The Egoist's word is law. They are extremely outspoken, and will always seek to say something controversial. They have no problem with causing offence. They don't need a specific target – everyone is inferior, and consequently subject to attack.

Unfortunately, others will often tip-toe around the opinionated views of the Egoist, hoping for a quiet life.

The best way to do deal with them is to maintain your own views. It may cause some friction at first but it is useful in helping them to calm down and seeing life from a gentler perspective.

Intellectual

The Intellectual has read almost every book on the planet and will reference them in their comments and feedback. You may not understand much of what they're saying. In fact, after sitting next to them you might decide to buy the entire contents of your local bookstore, along with everything ever published online.

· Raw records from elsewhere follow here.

(** X11: for an ASCII text, the table's [missing_adgm_reference] flag is
    emitted exactly when the text, case ignored, has a "governing law" with
    neither "adgm" nor "abu dhabi global market" after it on the same line.
    On such a text the [(?i)] flag of the pattern changes nothing, the text
    being lower-cased beforehand. *)
Theorem governing_law_rule_meaning (text : string) :
  is_ascii text = true ->
  (In governing_law_flag (scan text) <->
   Terms.occurs_before "governing law" (lower text)
     (fun line => ~ occurs "adgm" line /\
                  ~ occurs "abu dhabi global market" line)) /\
  PyRe.search governing_law_pattern (lower text)
  = PyRe.search_from false (PyRe.body governing_law_pattern) (lower text).
Proof.
  intros Hascii. split.
  - change governing_law_flag
      with (rule_flag (fst (nth 1 red_flag_patterns ("", Rule [] "" "")))
                      (snd (nth 1 red_flag_patterns ("", Rule [] "" "")))).
    rewrite rule_flag_iff by (simpl; tauto).
    rewrite <- (governing_law_search text Hascii).
    cbn [nth red_flag_patterns snd Validator.patterns]. split.
    + intros (p & [<-|[]] & Hs). exact Hs.
    + intros Hs. eexists. split; [now left | exact Hs].
  - unfold PyRe.search. cbn [PyRe.ignorecase governing_law_pattern].
    apply search_from_lowered; [repeat split; reflexivity|].
    now apply lowered_lower.
Qed.

Lemma governing_law_rule_meaning_witness :
  let text :=
    "GOVERNING LAW: the laws of England." +:+ PyText.newline_string
    +:+ "Seat: ADGM, Abu Dhabi." in
  is_ascii text = true /\ In governing_law_flag (scan text).
Proof.
  intros text.
  assert (Ha : is_ascii text = true) by (vm_compute; reflexivity).
  split; [exact Ha|].
  destruct (governing_law_rule_meaning text Ha) as [Hiff _]. apply Hiff.
  exists "", (": the laws of england." +:+ PyText.newline_string
              +:+ "seat: adgm, abu dhabi.").
  split; [vm_compute; reflexivity|].
  split; apply contains_false; vm_compute; reflexivity.
Defined.

(** X12: the [incomplete_signatures] flag is emitted exactly when the text,
    case ignored, has "[signature]" or "sign here", or a "signature" with
    "blank" after it on the same line, or an underscore with "signature"
    after it on the same line. *)
Theorem signature_rule_meaning (text : string) :
  In Terms.signature_flag (scan text) <->
  Terms.occurs_before "signature" (lower text) (occurs "blank") \/
  occurs_ci "[signature]" text \/
  occurs_ci "sign here" text \/
  Terms.occurs_before "_" (lower text) (occurs "signature").
Proof.
  change Terms.signature_flag
    with (rule_flag (fst (nth 2 red_flag_patterns ("", Rule [] "" "")))
                    (snd (nth 2 red_flag_patterns ("", Rule [] "" "")))).
  rewrite rule_flag_iff by (simpl; tauto).
  cbn [nth red_flag_patterns snd Validator.patterns].
  unfold occurs_ci. rewrite <- !contains_spec. rewrite <- !search_literal.
  rewrite <- (search_plus_then_any "_" "signature" (lower text))
    by reflexivity.
  assert (H1 : PyRe.search_from false
                 (PyRe.Seq (PyRe.Lit "signature") (any_then "blank"))
                 (lower text) = true
               <-> Terms.occurs_before "signature" (lower text) (occurs "blank")).
  { rewrite search_literal_then. unfold Terms.occurs_before.
    split; intros (pre & rest & Heq & H); exists pre, rest;
      (split; [exact Heq|]).
    - rewrite any_then_first_line in H by reflexivity.
      now apply contains_spec.
    - rewrite any_then_first_line by reflexivity. now apply contains_spec. }
  rewrite <- H1. split.
  - intros (p & Hp & Hs). simpl in Hp.
    destruct Hp as [<-|[<-|[<-|[<-|[]]]]]; auto 6.
  - intros [H|[H|[H|H]]]; eexists (PyRe.Pattern _ false _);
      (split; [|exact H]); simpl; eauto 7.
Qed.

Life is very serious for the Intellectual, so they usually don't see eye to eye with the Joker. This doesn't matter. What does is that they had a book published many years ago, which makes them an authority on all genres of writing.

Sometimes the Intellectual might seem like the Egoist, but the truth is sometimes they're just happy sharing knowledge. Others might consider them to be a pontificating bore, but the Intellectual has indisputable writing skills. Many in the group want to be just like them when they grow up.

Politician

The Politician loves observing the power matrix. They will play it like a chess game and will switch allegiance at a moment's notice. They love debate, because it draws out the true personality of others and gives a clearer idea of the power base.

Although the Politician might be seen as a trouble maker, their main motivation is entertainment, not malice. They may throw an odd question into the discussion just for mischief. They will often steer completely away from the topic for fun and to see who gets the most frustrated.

Though similar to the Egoist in approach, they are not so emotionally intense, and are usually on good terms with the irreverent Joker, who also provides a useful litmus paper test for the other personalities. The Politician knows everyone's background and personal life – including yours – and isn't averse to sharing it.

Trend-Setter

The trend-setter is not an editor, but they know all the new rules in writing and focus keenly on what the market reflects. They know which punctuation to avoid, all the buzz words that are no longer buzzing, acceptable fonts, formats and passé clichés. The trend-setter believes it's a no-no to follow any of the old rules and anyone doing so is a dinosaur.

If you're not the Trend-Setter, you may want to avoid sitting next to them. Otherwise be prepared to put up with their confidence-draining mutters throughout the reading of everyone's work.

Disciples

Not surprisingly the Disciples need someone to follow. While they may be extremely good writers, their lack of confidence often shows in their open declaration of favouritism for another member's style or voice. They will follow either the Charismatic Leader or the Egoist/Bully.

Normally this would create friction if these two major players ever get into a debate. But the Charismatic Leader isn't called charismatic for nothing. Even the Egoist bows to their gentle opinion.

In a mixed group, the sad truth is that females tend to be over represented as Disciples, with both the Charismatic Leader and the Egoist likely to be males. Their Disciples will often suggest them for leadership roles. Be aware that if you challenge either of these individuals, you also challenge their Disciples.

The Personal Assistant (PA)

The PA loves attention to detail. They're the most organised person in the group. They arrive early, have everyone's contact details, and keep spare copies of all work ever shared. They always have extra pens and paper, or change for the photocopying or coffee machine. They can be a warm, compassionate person whose main objective is to make everyone feel happy, or a control freak.

As natural pragmatists, their opinions are respected by everyone and they rarely get caught up in cliques. They're unlikely to become a Disciple, Egoist or Joker. Attendance drops off when the PA goes away on holiday and shoots up when they return. If you're a forgetful person, make sure you sit next to the PA.